XV Traqué !


De couloir en couloir, Guillemot s’enfonçait profondément dans le cœur du monastère. De sa sacoche, il sortit le plan général des lieux, piraté lors de son premier séjour dans la mémoire centrale de l’ordinateur, voilà trois mois. Dès qu’il avait un doute sur sa position ou sur la direction à prendre, il consultait fébrilement ce plan. Les lichens phosphorescents qui rongeaient par plaques les murs et les plafonds l’éclairaient faiblement.

Les Pierres Bavardes confirmaient et affinaient ses choix. Certaines n’avaient pas été touchées depuis longtemps et il devait d’abord, pour les déchiffrer, ôter la couche de poussière qui les recouvrait. Bien entendu, il essayait de faire le plus de détours possibles pour égarer son poursuivant…

Il entendait des pas, de temps à autre, résonner au loin dans les couloirs. C’était l’homme au manteau rouge qui se rapprochait, il en était certain !

En son for intérieur, il savait qu’il serait difficile de le distancer : dans la cour, il avait vu l’individu former un sortilège d’orientation et de recherche, qui lui était sûrement destiné ! Il devait coûte que coûte maintenir une distance entre lui et l’homme en rouge, et espérer qu’il se lasse, ou que le sortilège se détraque…

Bientôt, Guillemot se retrouva devant un carrefour important. Il fit une pause et consulta le plan : le couloir de gauche remontait directement vers la surface ; celui d’en face menait vers une impasse ; celui de droite conduisait vers d’anciennes mines. S’il devait semer son poursuivant, c’était le moment ou jamais d’essayer !

Il prit le temps de réfléchir à la meilleure façon de procéder. Il s’étonnait d’être capable de tant de sang-froid, alors qu’il jouait sans doute sa vie dans ce jeu de course-poursuite ! Mais les situations d’urgence étaient finalement celles qu’il préférait. Peut-être parce que seule comptait l’action, et que l’action empêchait les questionnements douloureux.

Il commença par sortir de sa sacoche la fausse Pierre Bavarde qui lui avait valu un jour d’être privé de dessert ! Aujourd’hui, elle l’aiderait peut-être à sauver sa vie.

Il mouilla de sa salive les signes qui indiquaient la direction à suivre et les remodela, avant de souffler dessus pour les durcir à nouveau. Il colla la fausse Pierre, indiquant désormais une deuxième impasse sur celle du chemin des mines.

Il prit ensuite le couloir de gauche remontant vers la surface, sur une centaine de mètres, et revint sur ses pas jusqu’au carrefour.

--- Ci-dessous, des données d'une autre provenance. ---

(* ===== verification/CompdbParser.v ===== *)
(** * The resumable parser of the compilation database

    [ResumableParser] of CompilationDatabase.h/.cc: batches of command objects
    read in a streaming fashion, filtered, numbered, and with their command
    lines adjusted through a cache of toolchains. *)
From S2P Require Import Prelude Ordering CppString Paths Json PackageMaps.
From S2P Require Import CommandLine Compdb Toolchains.
Import CommandLine.Parser CommandLine.Cleaner.

Record ParseOptions : Type := mkParseOptions {
  refillCount : Z;
  adjustCommandLine_ : bool;
  skipNonMainFileEntries : bool;
  checkFilesExist : bool
}.

Definition ParseOptions_create {BM : BuildMode} (refillCount : Z) (forTesting : bool)
    : result ParseOptions :=
  ENFORCE (0 <? refillCount) "refillCount > 0" ;;
  Ok (mkParseOptions refillCount (negb forTesting) (negb forTesting) (negb forTesting)).

Record ParseStats : Type := mkParseStats {
  skippedNonTuFileExtension : Z;
  skippedNonExistentTuFile : Z
}.

(** [rapidjson::FileReadStream] over a text: its remaining tokens, and whether
    a syntax error follows them. *)
Record FileReadStream : Type := mkFileReadStream { pending : list Event; wellFormed : bool }.

(** The states of the iterative [rapidjson::Reader]. *)
Inductive ReaderState : Type := Parsing | Finished | HasParseError.
#[export] Instance ReaderState_eq_dec : EqDecision ReaderState.
Proof. solve_decision. Defined.

Definition IterativeParseComplete (reader : ReaderState) : bool :=
  negb (bool_decide (reader = Parsing)).
Lemma fromJSONIndexJob_toJSONIndexJob {IJ S E}
    `{!Serializable S, !JsonOk S, !SerializableLaws S, !Serializable E, !JsonOk E, !SerializableLaws E}
    (mk : Kind -> S -> E -> IJ) default_s default_e k s e :
  match k with SemanticAnalysis => json_ok s /\ e = default_e
             | EmitIndex => json_ok e /\ s = default_s end ->
  fromJSONIndexJob mk default_s default_e (toJSONIndexJob k s e) = Some (mk k s e).
Proof.
  intros Hok. unfold fromJSONIndexJob, toJSONIndexJob. rewrite is_object_object.
  assert (NoDup [lit "kind"; lit "details"]) as Hnd by (apply (bool_decide_unpack _); by vm_compute).
  rewrite (mapper_map_object _ (lit "kind") k) //=. destruct k, Hok as [Hok ->].
  - by rewrite (mapper_map_object _ (lit "details") s).
  - by rewrite (mapper_map_object _ (lit "details") e).
Qed.

#[export] Instance IndexJob_laws : SerializableLaws IndexJob.
Proof. intros [k s e] Hok. by apply fromJSONIndexJob_toJSONIndexJob. Qed.
#[export] Instance IndexJobResult_laws : SerializableLaws IndexJobResult.
Proof. intros [k s e] Hok. by apply fromJSONIndexJob_toJSONIndexJob. Qed.
#[export] Instance IndexJobRequest_laws : SerializableLaws IndexJobRequest.
Proof. apply record2_serializable_laws; [done|by intros []|done]. Qed.

#[export] Instance IndexJobResponse_laws : SerializableLaws IndexJobResponse.
Proof.
  intros [w j r] (Hw & Hj & Hr). cbn in Hw, Hj, Hr. unfold fromJSON, toJSON; cbn [IndexJobResponse_serializable].
  rewrite is_object_object.
  assert (NoDup [lit "workerId"; lit "jobId"; lit "result"]) as Hnd
    by (apply (bool_decide_unpack _); by vm_compute).
  rewrite (mapper_map_object _ (lit "workerId") w) //=. rewrite (mapper_map_object _ (lit "jobId") j) //=.
  by rewrite (mapper_map_object _ (lit "result") r).
Qed.
End Json.
(* ===== verification/NameResolver.v ===== *)
(** * Resolving members of dependent types

    [ApproximateNameResolver] (ApproximateNameResolver.h/.cc): a cached lookup that
    follows unresolved using declarations through the types that they name. *)
From S2P Require Import Prelude Worklist CppString Paths PackageMaps IdPaths Clang Formatter TuAst.

Section NameResolver.
Context `{BM : BuildMode, CF : ClangFileID}.
Context {SM : ClangSourceManager} {CA : ClangAst} {CT : ClangTuAst}.

Abbreviation MemberLookupKey := (option CType * DeclarationName)%type (only parsing).

Definition MemberLookupKey_new (type : CType) (declNameInfo : DeclarationNameInfo)
    : result MemberLookupKey :=
  let canonicalTypePtr := getTypePtrOrNull (getCanonicalTypeInternal type) in
  ENFORCE (bool_decide (is_Some canonicalTypePtr))
    "member lookups should exit early for null base type" ;;
  Ok (canonicalTypePtr, dni_getName declNameInfo).

Record ApproximateNameResolver : Type := mkApproximateNameResolver {
  dependentNameLookupCache : gmap MemberLookupKey (list Decl);
}.
Definition ApproximateNameResolver_new : ApproximateNameResolver := mkApproximateNameResolver ∅.

Definition tryFindDeclForType (type : CType) : option Decl :=
  match getAs_RecordType type with
  | Some recordDecl => if isa CXXRecordDecl recordDecl then Some recordDecl else None
  | None =>
      let type :=
        match getAs_InjectedClassNameType type with
        | Some injected => getTypePtrOrNull injected
        | None => Some type
        end in
      match type with
      | None => None
      | Some type =>
          match getAs_TemplateSpecializationType type with
          | None => None
          | Some templateName =>
              match getAsTemplateDecl templateName with
              | Some templateDecl =>
                  if isa ClassTemplateDecl templateDecl
                  then Some (getTemplatedDecl templateDecl) else None
              | None => None
              end
          end
      end
  end.

(** The lambda [filter]. *)
Definition not_using_decl (namedDecl : Decl) : bool := negb (isa UsingDecl namedDecl).

(** One lookup result: it is a result, or its type is pushed. *)
Definition add_lookup_result (acc : list Decl * list CType) (namedDecl : Decl)
    : list Decl * list CType :=
  if negb (isa UnresolvedUsingValueDecl namedDecl) then (acc.1 ++ [namedDecl], acc.2)
  else
    match getQualifier_getAsType namedDecl with
    | Some innerType => (acc.1, innerType :: acc.2)
    | None => acc
    end.

(** The body of the loop for a type that was not seen. *)
Definition lookup_in_type (declName : DeclarationName) (results : list Decl) (type : CType)
    : result (list Decl * list CType) :=
  match tryFindDeclForType type with
  | None => Ok (results, [])
  | Some cxxRecordDecl =>
      if negb (hasDefinition cxxRecordDecl) then Ok (results, [])
      else
        cxxRecordDecl ← optional_value (getDefinition cxxRecordDecl);
        let lookupResults := lookupDependentName cxxRecordDecl declName not_using_decl in
        Ok (foldl add_lookup_result (results, []) lookupResults)
  end.

Definition MAX_ITERATIONS : nat := Z.to_nat 10000.
Arguments MAX_ITERATIONS : simpl never.

Definition tryResolveMember (this : ApproximateNameResolver) (type : option CType)
    (declNameInfo : DeclarationNameInfo) : result (list Decl * ApproximateNameResolver) :=
  match type with
  | None => Ok ([], this)
  | Some type =>
      key ← MemberLookupKey_new type declNameInfo;
      match dependentNameLookupCache this !! key with
      | Some results => Ok (results, this)
      | None =>
          results ← worklist (lookup_in_type (dni_getName declNameInfo)) MAX_ITERATIONS
                      [type] ∅ [];
          Ok (results, mkApproximateNameResolver
                         (<[key := results]> (dependentNameLookupCache this)))
      end
  end.

(** ** What a lookup finds *)

(** The declarations that a type itself contributes, and the types that it refers to. *)
Definition lookups (declName : DeclarationName) (type : CType) : list Decl :=
  match tryFindDeclForType type with
  | Some d =>
      if hasDefinition d then
        match getDefinition d with
        | Some d => lookupDependentName d declName not_using_decl
        | None => []
        end
      else []
  | None => []
  end.
Definition inner_type (namedDecl : Decl) : option CType :=
  if isa UnresolvedUsingValueDecl namedDecl then getQualifier_getAsType namedDecl else None.
Definition inner_types (declName : DeclarationName) (type : CType) : list CType :=
  omap inner_type (lookups declName type).

(** [d] is a member of [type]: found in a type that using declarations lead to. *)
Definition member (declName : DeclarationName) (type : CType) (d : Decl) : Prop :=
  exists u, reach (inner_types declName) ∅ [type] u
    /\ d ∈ lookups declName u /\ isa UnresolvedUsingValueDecl d = false.

Lemma add_lookup_results l results stack :
  foldl add_lookup_result (results, stack) l
  = (results ++ filter (fun d => isa UnresolvedUsingValueDecl d = false) l,
     rev (omap inner_type l) ++ stack).
Proof.
  revert results stack. induction l as [|d l IH]; intros results stack; simpl.
  { by rewrite app_nil_r. }
  destruct (isa UnresolvedUsingValueDecl d) eqn:E.
  - rewrite filter_cons_False; [by rewrite E|].
    assert (inner_type d = getQualifier_getAsType d) as -> by (unfold inner_type; by rewrite E).
    unfold add_lookup_result at 2. rewrite E. simpl.
    destruct (getQualifier_getAsType d) as [t|]; rewrite IH; [|done]. simpl. by rewrite -app_assoc.
  - rewrite filter_cons_True //.
    assert (inner_type d = None) as -> by (unfold inner_type; by rewrite E).
    unfold add_lookup_result at 2. rewrite E. simpl. by rewrite IH -app_assoc.
Qed.

(** What the theorem relies on: a record with a definition has one, a type has a
    canonical type, and it determines the record. *)
Record types_ok : Prop := {
  definition_present d : hasDefinition d = true -> is_Some (getDefinition d);
  canonical_present t : is_Some (getTypePtrOrNull (getCanonicalTypeInternal t));
  canonical_decl t1 t2 :
    getTypePtrOrNull (getCanonicalTypeInternal t1) = getTypePtrOrNull (getCanonicalTypeInternal t2) ->
    tryFindDeclForType t1 = tryFindDeclForType t2;
}.

(** The types that a lookup reaches fit into the limit on iterations. *)
Definition small_lookup (declName : DeclarationName) (type : CType) : Prop :=
  exists R, region (inner_types declName) ∅ [type] R
    /\ (1 + pushes (inner_types declName) R <= MAX_ITERATIONS)%nat.

Section Correct.
Hypothesis Hok : types_ok.

Lemma lookup_in_type_spec name results t :
  lookup_in_type name results t
  = Ok (results ++ filter (fun d => isa UnresolvedUsingValueDecl d = false) (lookups name t),
        rev (inner_types name t)).
Proof.
  unfold lookup_in_type, inner_types, lookups.
  destruct (tryFindDeclForType t) as [d|]; [|by rewrite /= app_nil_r].
  destruct (hasDefinition d) eqn:Ed; simpl; [|by rewrite app_nil_r].
  destruct (definition_present Hok d Ed) as [def ->]. cbn [optional_value]. rewrite bind_Ok.
  by rewrite add_lookup_results app_nil_r.
Qed.

Lemma visits_results name vs results :
  visits (lookup_in_type name) results vs
  = Ok (results ++ flat_map (fun t => filter (fun d => isa UnresolvedUsingValueDecl d = false)
                                        (lookups name t)) vs).
Proof.
  unfold visits. revert results. induction vs as [|t vs IH]; intros results; cbn [foldM flat_map].
  { by rewrite app_nil_r. }
  rewrite lookup_in_type_spec. cbn. by rewrite IH -app_assoc.
Qed.

Lemma worklist_members name type :
  small_lookup name type ->
  exists results, worklist (lookup_in_type name) MAX_ITERATIONS [type] ∅ [] = Ok results
    /\ forall d, d ∈ results <-> member name type d.
Proof.
  intros (R & HR & Hb).
  destruct (worklist_visits (lookup_in_type name) (inner_types name) MAX_ITERATIONS [type] ∅ [] R)
    as [(vs & s & Hv & Hw & _ & Hvs)|(vs & x & s & e & _ & _ & Hv & _)]; [|done|exact Hb| |].
  { intros s x s' pushed. rewrite lookup_in_type_spec. intros [= _ <-].
    symmetry. apply Permutation_rev. }
  - exists s. split; [done|]. rewrite visits_results in Hv. injection Hv as <-. intros d.
    unfold member. rewrite list_elem_of_In in_flat_map. split.
    + intros (t & Ht & Hd). apply list_elem_of_In in Ht, Hd.
      apply list_elem_of_filter in Hd as [? ?]. exists t. by rewrite -Hvs.
    + intros (t & Ht & Hd & Hu). exists t. rewrite -!list_elem_of_In Hvs list_elem_of_filter.
      by split_and!.
  - by rewrite lookup_in_type_spec in Hv.
Qed.

Lemma member_canonical name t1 t2 d :
  getTypePtrOrNull (getCanonicalTypeInternal t1) = getTypePtrOrNull (getCanonicalTypeInternal t2) ->
  member name t1 d -> member name t2 d.
Proof.
  intros Hc (u & Hu & Hd & Hn). pose proof (canonical_decl Hok t1 t2 Hc) as Ht.
  assert (lookups name t1 = lookups name t2) as E by (unfold lookups; by rewrite Ht).
  assert (exists u', reach (inner_types name) ∅ [t2] u' /\ lookups name u' = lookups name u)
    as (u' & Hu' & Eu).
  { clear Hd Hn. remember [t1] as l eqn:El. induction Hu as [l y Hy Hs|l z y Hz IH Hy Hs]; subst l.
    - apply list_elem_of_singleton in Hy as ->. exists t2. split; [|done].
      constructor; [by left|set_solver].
    - destruct (IH eq_refl) as (z' & Hz' & Ez). exists y. split; [|done].
      apply (reach_step _ _ _ z'); [done| |done]. unfold inner_types in *. by rewrite Ez. }
  exists u'. by rewrite Eu.
Qed.

Definition resolver_ok (this : ApproximateNameResolver) : Prop :=
  forall c name results, dependentNameLookupCache this !! (c, name) = Some results ->
    forall t, getTypePtrOrNull (getCanonicalTypeInternal t) = c ->
    forall d, d ∈ results <-> member name t d.

Lemma tryResolveMember_ok this type info :
  resolver_ok this -> (forall t, type = Some t -> small_lookup (dni_getName info) t) ->
  exists results this', tryResolveMember this type info = Ok (results, this') /\ resolver_ok this'
    /\ forall d, d ∈ results <-> exists t, type = Some t /\ member (dni_getName info) t d.
Proof.
  intros Hthis Hsmall. destruct type as [t|]; cbn [tryResolveMember].
  2: { exists [], this. split; [done|]. split; [done|]. intros d. rewrite elem_of_nil.
    split; [done|by intros (t & ? & _)]. }
  unfold MemberLookupKey_new. destruct (canonical_present Hok t) as [c Hc].
  rewrite Hc bool_decide_true; [done|]. rewrite ENFORCE_true !bind_Ok.
  destruct (dependentNameLookupCache this !! (Some c, dni_getName info)) as [results|] eqn:Ek.
  - exists results, this. split; [done|]. split; [done|]. intros d. rewrite (Hthis _ _ _ Ek t Hc). naive_solver.
  - destruct (worklist_members (dni_getName info) t) as (results & -> & Hr); [by apply Hsmall|].
    rewrite bind_Ok. eexists results, _. split; [done|]. split.
    + intros c' name results'. simpl. rewrite lookup_insert_Some.
      intros [[[= <- <-] <-]|[_ Hl]]; [|by apply Hthis]. intros t' Ht' d. rewrite Hr.
      split; apply member_canonical; congruence.
    + intros d. rewrite Hr. split; [by exists t|by intros (t' & [= <-] & ?)].
Qed.

Definition query : Type := option CType * DeclarationNameInfo.
Definition small_query (q : query) : Prop := forall t, q.1 = Some t -> small_lookup (dni_getName q.2) t.
Definition resolve_all (this : ApproximateNameResolver) (qs : list query) : result ApproximateNameResolver :=
  foldM (fun this q => snd <$> tryResolveMember this q.1 q.2) this qs.

Lemma resolve_all_ok this qs :
  resolver_ok this -> (forall q, q ∈ qs -> small_query q) ->
  exists this', resolve_all this qs = Ok this' /\ resolver_ok this'.
Proof.
  intros Hthis Hqs. apply (foldM_total resolver_ok); [|done]. intros t q Hq Ht.
  destruct (tryResolveMember_ok t q.1 q.2 Ht (Hqs q Hq)) as (rs & t' & -> & Ht' & _). by exists t'.
Qed.
End Correct.

End NameResolver.

Lemma demo_types_ok : @types_ok demo_files demo_sm demo_ast demo_tuast.
Proof.
  split; [by intros []|intros []; by eexists|]. by intros [] [].
Qed.

Definition demo_info : @DeclarationNameInfo demo_files demo_sm demo_ast demo_tuast :=
  @mkDeclarationNameInfo demo_files demo_sm demo_ast demo_tuast () (10310 : @SourceLocation _ demo_sm).

(** At most two types are reached from any type. *)
Lemma demo_reach l t :
  @reach demo_decl _ _ (@inner_types demo_files demo_sm demo_ast demo_tuast ()) ∅ l t ->
  t ∈ DBase :: l.
Proof.
  induction 1 as [l x Hx _|l x y _ _ Hy _]; [by right|].
  apply list_elem_of_In in Hy. destruct x; simpl in Hy; try done; destruct Hy as [<-|[]]; by left.
Qed.

Lemma demo_small_lookup t :
  @small_lookup demo_files demo_sm demo_ast demo_tuast () t.
Proof.
  exists (remove_dups [DBase; t]). split.
  - split; [apply NoDup_remove_dups|]. intros y Hy%demo_reach. by apply elem_of_remove_dups.
  - transitivity 4%nat; [destruct t; apply Nat.leb_le; vm_compute; reflexivity|]. unfold MAX_ITERATIONS. lia.
Qed.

Là, il invoqua Dagaz, le Graphème qui suspendait le temps tout en conférant l’invisibilité mentale lorsqu’on le formulait autrement, et il le stabilisa avec un Mudra.

Puis il s’enfonça dans le couloir de droite, vers les mines.

Peu de temps après, l’homme en rouge s’arrêta au carrefour. La puissance du Lokk d’investigation commençait à faiblir. Il lui indiquait cependant encore clairement que sa proie avait emprunté le couloir de gauche. Il consulta la Pierre Bavarde : le chemin conduisait vers la surface. Le jeune Apprenti n’avait pas dû hésiter longtemps…

L’homme vérifia cependant les destinations qu’offraient les autres couloirs : deux impasses. Il n’hésita pas plus longtemps et foula bientôt de son pas déterminé le chemin qui menait à la surface.

Bientôt Guillemot n’entendit plus aucun bruit derrière lui. Son subterfuge avait réussi ! Il s’affala sur le sol d’une pièce, certainement un ancien entrepôt, à l’époque où les mines étaient exploitées.

Maintenant que la course-poursuite était terminée, il tremblait de tous ses membres. Par réflexe, il essaya d’attraper sous son pull le médaillon en forme de soleil que son père avait laissé pour lui avant de disparaître et qui ne quittait jamais son cou, avant qu’Agathe ne s’en empare. Ce qui avait valu à la voleuse d’être enlevée à sa place par les Gommons. Mais qu’il était stupide, le bijou n’était pas là ! Agathe n’avait pas pu le rendre à l’Apprenti : elle se l’était fait dérober par un soldat de Thunku à son arrivée dans le Monde Incertain. Guillemot aurait tellement eu besoin d’un soutien en ce moment ! Même du soutien d’un père inconnu.

Il lui fallut un moment avant de retrouver son calme. Il grava Dagaz dans la terre avec son Ristir, pour que le Graphème conserve sa puissance. Puis il sortit de sa sacoche la petite bouteille d’eau et les deux pommes qu’il emportait toujours avec lui. Il ne lui restait plus qu’à attendre.